## Scatter Plot: Performance Over Time by Precision
### Overview
This image presents a scatter plot illustrating the performance (GFLOPS/Watt) of computing hardware over time (2011-2021) for different precision levels: FP16, FP16/FP32 Tensor, and FP32. The plot shows how performance has evolved for each precision type over the decade.
### Components/Axes
* **X-axis:** Date, ranging from 2011 to 2021. The axis is labeled "Date".
* **Y-axis:** GFLOPS/Watt, ranging from 0 to 1000. The axis is labeled "GFLOPS/Watt".

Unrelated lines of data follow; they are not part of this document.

(* ===== verification/Errors.v ===== *)
(** * [PbftError] (src/src/error.rs) and hash verification (src/src/hash.rs)

    Formatted descriptions of [InternalError] are kept as the source's format
    string with its holes unfilled. *)

From S2P Require Import Prelude MessageType Wire.

Inductive PbftError :=
| SerializationError (e : ProtobufError)
| WrongNumMessages (t : PbftMessageType) (expected got : N)
| WrongNumSeals (expected got : N)
| BlockMismatch (expected got : PbftBlock)
| MessageMismatch (t : PbftMessageType)
| ViewMismatch (expected got : N)
| InternalError (description : string)
| NodeNotFound
| WrongNumBlocks
| TimeoutError
| NoWorkingBlock
| NotReadyForMessage
| NotFromPrimary
| NoBlockNew.

#[export] Instance PbftError_eq_dec : EqDecision PbftError.
Proof. solve_decision. Defined.

(** [Error::description]. *)
Definition error_description (e : PbftError) : string :=
  match e with
  | SerializationError _ => "SerializationError"
  | WrongNumMessages _ _ _ => "WrongNumMessages"
  | WrongNumSeals _ _ => "WrongNumSeals"
  | BlockMismatch _ _ => "BlockMismatch"
  | MessageMismatch _ => "MessageMismatch"
  | ViewMismatch _ _ => "ViewMismatch"
  | InternalError _ => "InternalError"
  | NodeNotFound => "NodeNotFound"
  | WrongNumBlocks => "WrongNumBlocks"
  | TimeoutError => "Timeout"
  | NoWorkingBlock => "NoWorkingBlock"
  | NotReadyForMessage => "NotReadyForMessage"
  | NotFromPrimary => "NotFromPrimary"
  | NoBlockNew => "NoBlockNew"
  end.

(** [{:?}] of a string without characters to escape. *)
Definition debug_str (s : string) : string :=
  String (Ascii.ascii_of_nat 34) s +:+ String (Ascii.ascii_of_nat 34) "".

Section errors.
Context `{Crypto}.

(** [Display]; only a block mismatch can panic, on ids of under three bytes. *)
Definition display_error (e : PbftError) : Outcome string :=
  body ← match e with
         | SerializationError (mkProtobufError d) => Done d
         | WrongNumMessages t exp got =>
             Done ("Wrong number of " +:+ string_of_message_type t +:+
                   " messages in this sequence (expected " +:+ pretty exp +:+
                   ", got " +:+ pretty got +:+ ")")
         | WrongNumSeals exp got =>
             Done ("Wrong number of consensus seals found (expected " +:+
                   pretty exp +:+ ", got " +:+ pretty got +:+ ")")
         | MessageMismatch t => Done (string_of_message_type t +:+ " message mismatch")
         | ViewMismatch exp got =>
             Done ("View mismatch: " +:+ pretty exp +:+ " != " +:+ pretty got)
         | BlockMismatch exp got =>
             a ← str_prefix 6 (hex_encode (pb_block_id exp));
             b ← str_prefix 6 (hex_encode (pb_block_id got));
             Done (debug_str a +:+ " != " +:+ debug_str b)
         | NodeNotFound => Done "Couldn't find node in the network"
         | WrongNumBlocks => Done "Incorrect number of blocks"
         | TimeoutError => Done "Timed out"
         | InternalError d => Done d
         | NoWorkingBlock => Done "There is no working block"
         | NotReadyForMessage => Done "Not ready"
         | NotFromPrimary =>
             Done "Message should be from primary, but was sent by secondary"
         | NoBlockNew => Done "Got a PrePrepare without a matching BlockNew"
         end;
  Done (error_description e +:+ ": " +:+ body).

(** [hash_sha256], [hash_sha512]. *)
Definition hash_sha256 (b : bytes) : bytes := sha256 b.
Definition hash_sha512 (b : bytes) : bytes := sha512 b.

Definition verify_sha512 (content content_hash : bytes) : Result () PbftError :=
  let computed_sha512 := hash_sha512 content in
  if decide (computed_sha512 ≠ content_hash) then
    Err (InternalError "Hash verification failed! Content: `{:?}`, Hash: `{:?}`")
  else Ok tt.

Lemma verify_sha512_ok content content_hash :
  verify_sha512 content content_hash = Ok tt ↔ sha512 content = content_hash.
Proof.
  unfold verify_sha512, hash_sha512. by case_decide; split.
Qed.
End errors.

* **Legend:** Located in the top-left corner, defining the color-coding for each precision type:
* Black: FP16
* Light Blue: FP16/FP32 Tensor
* Yellow: FP32
### Detailed Analysis
The plot contains data points for each precision type across the specified date range.
**FP32 (Yellow):**
The FP32 data series shows a generally upward trend, starting at approximately 5 GFLOPS/Watt in 2011 and reaching around 70 GFLOPS/Watt by 2021. There is some fluctuation, but the overall trend is positive.
* 2011: ~5 GFLOPS/Watt
* 2012: ~15 GFLOPS/Watt
* 2013: ~20 GFLOPS/Watt
* 2014: ~25 GFLOPS/Watt
* 2015: ~30 GFLOPS/Watt
* 2016: ~40 GFLOPS/Watt
* 2017: ~45 GFLOPS/Watt
* 2018: ~50 GFLOPS/Watt
* 2019: ~60 GFLOPS/Watt
* 2020: ~65 GFLOPS/Watt
* 2021: ~70 GFLOPS/Watt
**FP16/FP32 Tensor (Light Blue):**
This series exhibits the most significant performance gains. It starts at a lower value than FP32 around 2018, but quickly surpasses it.
* 2018: ~100 GFLOPS/Watt
* 2019: ~500 GFLOPS/Watt
* 2020: ~700 GFLOPS/Watt
* 2021: ~600 GFLOPS/Watt
**FP16 (Black):**
The FP16 data series appears later in the timeline, starting around 2016. It shows a more erratic pattern, with some significant jumps in performance.
* 2016: ~75 GFLOPS/Watt
* 2017: ~100 GFLOPS/Watt
* 2018: ~100 GFLOPS/Watt
* 2019: ~80 GFLOPS/Watt
* 2020: ~200 GFLOPS/Watt
* 2021: ~80 GFLOPS/Watt
### Key Observations
* FP16/FP32 Tensor precision demonstrates the most substantial performance improvement over the decade, significantly outpacing FP32 and FP16.
* FP32 shows a steady, but less dramatic, increase in performance.
* FP16 performance is variable, with a large jump in 2020, followed by a decrease in 2021.
* The data suggests a trend towards higher performance with lower precision (FP16/FP32 Tensor).
### Interpretation
The data illustrates the evolution of computing performance across different precision levels. The dominance of FP16/FP32 Tensor in recent years suggests a shift towards utilizing these precision levels for improved efficiency and performance, likely driven by the demands of machine learning and AI workloads. The relatively stable growth of FP32 indicates its continued relevance, while the fluctuating performance of FP16 might be due to variations in hardware implementations or specific application optimizations. The plot highlights the trade-offs between precision and performance, and how advancements in hardware and software are enabling higher performance at lower precision levels. The decrease in FP16 performance in 2021 could indicate a temporary setback or a change in focus for hardware manufacturers.